07:02 Many times parents and families are reluctant to tell you they have situations they need help with. Trying to develop trusting relationships with families and students so they'll see school personnel as helpful is a tremendous hurdle but it can be very rewarding.
It's not always academic needs that are keeping students from completing high school sometimes its personal reasons pulling them from continuing their education.
04:52 What we find is typically our drop-outs may be our higher academic students who for some reason may be disenfranchised from a traditional program. We also, in Wayne County, we have over 60% free-and-reduced lunch, and we have children who have a lot of needs, they may need to work to help support their family. We may have students who have children of their own and they may need to go to a doctor for medical issues.
In addition to programs mentioned earlier, there are also distance education classes, freshman academies, career academies and mentor programs all geared toward keeping students in school which school administrators direct students to in order to keep their education on track. With the drop-out rate declining, it indicates school personnel such as guidance counselors could be finding the right combination of programs to keep students in school. Neverthless, McCullen believes that creating drop-out prevention counselor positions in Wayne County Public Schools would help continue the trend.

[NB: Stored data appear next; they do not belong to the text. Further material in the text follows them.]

Record socket_ok (s : Shared) : Prop := {
  known t : t ∈ channels s → is_Some (states s !! t);
  expected t : supervisor s ≠ Connecting → t ∈ channels s → t ∈ live_of (supervisor s) ∨ t ∈ todo_of (supervisor s) ∨ permit s = true;
  flushed t : is_serving (supervisor s) = true → t ∈ channels s → t ∈ live_of (supervisor s) →
    t ∈ flushers s ∨ t ∈ started_of (supervisor s);
  two_at_most t : (count t (flushers s) + count t (started_of (supervisor s)) ≤ 2)%nat;
  one_before t : t ∉ live_of (supervisor s) → (count t (flushers s) ≤ 1)%nat ∧ t ∉ started_of (supervisor s);
  once t : t ∈ todo_of (supervisor s) → t ∉ live_of (supervisor s);
  distinct : NoDup (todo_of (supervisor s));
  idle : is_serving (supervisor s) = false → flushers s = [];
  live_known t : t ∈ live_of (supervisor s) ∨ t ∈ todo_of (supervisor s) → is_Some (states s !! t);
  asked_known h : h ∈ asked s → is_Some (states s !! hs_topic h);
  accepted t : t ∈ live_of (supervisor s) → accepts t;
  unregistered t w : states s !! t = Some (mkChannel (SessionChannel None) w) → unanswered t (asked s);
  in_order : registers_first (asked s);
}.

Lemma count_app t l l' : count t (l ++ l') = (count t l + count t l')%nat.
Proof. unfold count. by rewrite filter_app length_app. Qed.

Lemma count_one t : count t [t] = 1%nat.
Proof. unfold count. by rewrite filter_cons_True. Qed.

Lemma count_none t l : t ∉ l → count t l = 0%nat.
Proof.
  intros Ht. unfold count. destruct (filter _ l) as [|x m] eqn:E; [done|].
  assert (x ∈ filter (λ x, x = t) l) as [-> Hx]%list_elem_of_filter by (rewrite E; left). done.
Qed.

Lemma count_nodup t l : NoDup l → (count t l ≤ 1)%nat.
Proof.
  intros Hl. induction Hl as [|x l Hx _ IH]; [unfold count; simpl; lia|]. unfold count. destruct (decide (x = t)) as [->|Hne].
  - rewrite filter_cons_True //. simpl. fold (count t l). rewrite count_none //.
  - by rewrite filter_cons_False.
Qed.

Lemma socket_init : socket_ok Shared_new.
Proof. split; cbn; try done; try set_solver; try by constructor. Qed.

(** Steps of the handles: the supervisor stays where it is. *)
Lemma ok_handles s states' channels' permit' :
  socket_ok s →
  (∀ t, t ∈ channels' → is_Some (states' !! t)) →
  (∀ t, is_Some (states s !! t) → is_Some (states' !! t)) →
  (∀ t, t ∈ channels' → t ∈ channels s ∨ permit' = true ∧ states s !! t = None) →
  (permit s = true → permit' = true) →
  (∀ t w, states' !! t = Some (mkChannel (SessionChannel None) w) → unanswered t (asked s)) →
  socket_ok (mkShared states' channels' permit' (supervisor s) (flushers s) (asked s)).
Proof.
  intros [] Hk Hd Hc Hp Hu. split; cbn; try done; try by eauto.
  - intros t Hs Ht. destruct (Hc t Ht) as [Ht'|[-> _]]; [|by auto]. destruct (expected0 t Hs Ht') as [?|[?|?]]; auto.
  - intros t Hs Ht Hl. destruct (Hc t Ht) as [Ht'|[_ Hn]]; [by apply flushed0|].
    destruct (live_known0 t (or_introl Hl)) as [? ?]. congruence.
Qed.

(** A handshake that ended well moves a channel from what is to do to what is live. *)
Lemma ok_handshaken s t todo id c p :
  socket_ok s → todo_of (supervisor s) = t :: todo → states s !! t = Some c → accepts t →
  p ≠ Connecting → todo_of p = todo → live_of p = (live_of (supervisor s) ++ [t])%list → is_serving p = is_serving (supervisor s) →
  (started_of p = if is_serving p then started_of (supervisor s) ++ [t] else [])%list →
  socket_ok (joined t id c p s).
Proof.
  intros [] Ht Hc Ha Hp Htodo Hlive Hsv Hst.
  assert (Htl : t ∉ live_of (supervisor s)) by (apply once0; rewrite Ht; left).
  assert (Hnd : NoDup (t :: todo)) by (rewrite -Ht; apply distinct0). apply NoDup_cons in Hnd as [Hn1 Hn2].
  assert (Hne : supervisor s ≠ Connecting) by (intros E; by rewrite E in Ht).
  assert (Hk : ∀ u, is_Some (states s !! u) → is_Some (<[t:=handshaken id c]> (states s) !! u)).
  { intros u Hu. destruct (decide (t = u)) as [<-|]; [by rewrite lookup_insert_eq|by rewrite lookup_insert_ne]. }
  assert (Hs1 : (count t (flushers s) + count t (started_of (supervisor s)) ≤ 1)%nat).
  { destruct (one_before0 t Htl) as [? ?]. by rewrite (count_none t (started_of _)) // Nat.add_0_r. }
  split; cbn [joined states channels permit supervisor flushers asked]; rewrite ?Htodo ?Hlive ?Hsv.
  - intros u Hu. by apply Hk, known0.
  - intros u _ Hu. rewrite elem_of_app list_elem_of_singleton. destruct (expected0 u Hne Hu) as [?|[Hin|?]]; [by auto| |by auto].
    rewrite Ht in Hin. apply elem_of_cons in Hin as [->|]; auto.
  - intros u Hs Hu Hin. rewrite Hst Hsv Hs elem_of_app list_elem_of_singleton. apply elem_of_app in Hin as [Hin|Hin].
    + destruct (flushed0 u Hs Hu Hin); auto.
    + apply list_elem_of_singleton in Hin. auto.
  - intros u. rewrite Hst Hsv. destruct (is_serving (supervisor s)) eqn:Es.
    + rewrite count_app. destruct (decide (u = t)) as [->|Hu]; [rewrite count_one; lia|].
      rewrite (count_none u [t]); [by rewrite list_elem_of_singleton|]. specialize (two_at_most0 u). lia.
    + rewrite (idle0 eq_refl). unfold count; simpl; lia.
  - intros u. rewrite elem_of_app list_elem_of_singleton. intros Hu. destruct (one_before0 u) as [H1 H2]; [by auto|]. split; [done|].
    rewrite Hst. destruct (is_serving p); [|set_solver]. rewrite elem_of_app list_elem_of_singleton. naive_solver.
  - intros u Hu. rewrite elem_of_app list_elem_of_singleton. intros [Hl| ->]; [|done]. apply (once0 u); [rewrite Ht; by right|done].
  - done.
  - apply idle0.
  - intros u. rewrite elem_of_app list_elem_of_singleton. intros Hu. apply Hk, live_known0. rewrite Ht elem_of_cons. naive_solver.
  - intros h Hh. apply elem_of_cons in Hh as [->|Hh]; [apply Hk; by exists c|by apply Hk, asked_known0].
  - intros u. rewrite elem_of_app list_elem_of_singleton. intros [Hu| ->]; [by apply accepted0|done].
  - intros u w' Hu. destruct (decide (t = u)) as [<-|Hu'].
    + rewrite lookup_insert_eq in Hu. unfold handshaken in Hu. by destruct (ch_kind c).
    + rewrite lookup_insert_ne // in Hu. intros h Hh Hhu. apply elem_of_cons in Hh as [->|Hh]; [done|]. by apply (unregistered0 u w').
  - split; [|done]. intros He. cbn in He. cbn [hs_topic]. apply (unregistered0 t (ch_waiter c)). destruct c as [[[i|]|m] w]; done.
Qed.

09:17 The counselors and social workers work with this a great deal. However, the counselors work with our testing program. As you know we have a huge accountability program in N-C and with No Child Left Behind we have to provide the testing to the students in grades 3 thru 8 and high school, so that takes up a lot of their time.
With varying needs for each student, all those programs to pull together, plus having to meet testing standards, stemming the drop-out tide will certainly require schools to be flexible what McCullen regularly referred to as personalized education.
02:45 Traditional school settings are not for everybody, so we've tried to think outside of the box, as they say, provide whatever it takes.
Sandra McCullen is the associate superintendent for curriculum & instruction with Wayne County Public Schools. I'm George Olsen.